Lemma delete_message_url_witness :
  (forall m, dict_items_sample m ≡ₚ map_to_list m) /\
  Py.contains "?" queue_url0 = false /\
  exists r h',
    delete_message Urlparse.urlparse dict_items_sample sqs0 ∅ t0 queue_url0 "AQEB+/="
      = Ok (r, h') /\
    req_url r =
    "http://sqs.us-east-1.amazonaws.com/1/q?Action=DeleteMessage&ReceiptHandle=AQEB%2B%2F%3D&Version=2012-11-05".
Proof.
  assert (H : forall m, dict_items_sample m ≡ₚ map_to_list m) by done.
  split; [exact H|]. split; [reflexivity|].
  assert (Hs : succeeds (delete_message Urlparse.urlparse dict_items_sample sqs0 ∅ t0
                           queue_url0 "AQEB+/=") = true)
    by (vm_compute; reflexivity).
  destruct (delete_message Urlparse.urlparse dict_items_sample sqs0 ∅ t0
              queue_url0 "AQEB+/=") as [[r h']|e] eqn:Hi; [|discriminate Hs].
  exists r, h'. split; [reflexivity|].
  exact (delete_message_url Urlparse.urlparse dict_items_sample "AKIDEXAMPLE" secret_a
           "us-east-1" ∅ t0 queue_url0 "AQEB+/=" r h' H eq_refl Hi).
Defined.

Lemma delete_queue_params_items ak sk region :
  map Urllib.pair_token (map_to_list (delete_queue_params (SQS_init ak sk region)))
  ≡ₚ ["Action=DeleteQueue"; "Version=2012-11-05"].
Proof.
  unfold delete_queue_params. rewrite dict_update_common.
  rewrite map_to_list_insert by (by rewrite lookup_singleton_ne).
  rewrite map_to_list_singleton. cbn [map]. apply perm_swap.
Qed.

(** X10.  On a queue URL without a query string, the request of
    [delete_queue] has the URL <queue>?Action=DeleteQueue&Version=2012-11-05. *)
Theorem delete_queue_url
  urlparse (dict_items : gmap string string -> list (string * string))
  ak sk region h t queue_url r h' :
  (forall m, dict_items m ≡ₚ map_to_list m) ->
  Py.contains "?" queue_url = false ->
  delete_queue urlparse dict_items (SQS_init ak sk region) h t queue_url = Ok (r, h') ->
  req_url r = queue_url ++ "?Action=DeleteQueue&Version=2012-11-05".
Proof.
  intros Hitems Hq Hs. unfold delete_queue in Hs. bind_inv Hs.
  assert (Hp : map Urllib.pair_token
                 (dict_items (delete_queue_params (SQS_init ak sk region)))
               ≡ₚ ["Action=DeleteQueue"; "Version=2012-11-05"]).
  { rewrite <- delete_queue_params_items. apply Permutation_map, Hitems. }
  rewrite (signed_request_url_tokens _ _ _ _ _ _ _ _ _ _ Hp) with (4 := Ha) (5 := Hs).
  - reflexivity.
  - repeat constructor.
  - done.
  - done.
Qed.
Lemma apply_triggers_app (q : Alert -> bool) (u : nat -> Time) (t2 : list Alert) :
  forall (k : nat) (t1 : list Alert),
  NoDup (map alert_id (t1 ++ t2)) ->
  apply_triggers u k (filter q t2) (t1 ++ t2) = t1 ++ fire_result q u k t2.
Proof.
  induction t2 as [| a r IH]; intros k t1 Hnd; cbn [filter fire_result apply_triggers].
  - reflexivity.
  - rewrite map_app in Hnd. cbn [map] in Hnd.
    pose proof (NoDup_remove_2 _ _ _ Hnd) as Hfresh.
    rewrite in_app_iff in Hfresh.
    destruct (q a) eqn:Hq; cbn [apply_triggers].
    + rewrite map_app. cbn [map]. rewrite Z.eqb_refl.
      rewrite !map_update_fresh by tauto.
      change (t1 ++ trigger a (u k) :: r) with (t1 ++ [trigger a (u k)] ++ r).
      rewrite app_assoc, IH.
      * rewrite <- app_assoc. reflexivity.
      * rewrite <- app_assoc, map_app. cbn [map app]. exact Hnd.
    + change (t1 ++ a :: r) with (t1 ++ [a] ++ r).
      rewrite app_assoc, IH.
      * rewrite <- app_assoc. reflexivity.
      * rewrite <- app_assoc, map_app. cbn [map app]. exact Hnd.
Qed.

Lemma apply_triggers_filter (q : Alert -> bool) (u : nat -> Time) (k : nat) (tbl : list Alert) :
  NoDup (map alert_id tbl) ->
  apply_triggers u k (filter q tbl) tbl = fire_result q u k tbl.
Proof. intros H. exact (apply_triggers_app q u tbl k [] H). Qed.

Lemma fire_result_ids (q : Alert -> bool) (u : nat -> Time) (xs : list Alert) : forall k,
  map alert_id (fire_result q u k xs) = map alert_id xs.
Proof.
  induction xs as [| a r IH]; intros k; cbn; [reflexivity |].
  destruct (q a); cbn; now rewrite IH.
Qed.

Lemma fire_result_length (q : Alert -> bool) (u : nat -> Time) (xs : list Alert) : forall k,
  List.length (fire_result q u k xs) = List.length xs.
Proof.
  induction xs as [| a r IH]; intros k; cbn; [reflexivity |].
  destruct (q a); cbn; now rewrite IH.
Qed.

Task goal: Pull out all lines from the entries above that include the word "false".

Output:
  Py.contains "?" queue_url0 = false /\
  Py.contains "?" queue_url = false ->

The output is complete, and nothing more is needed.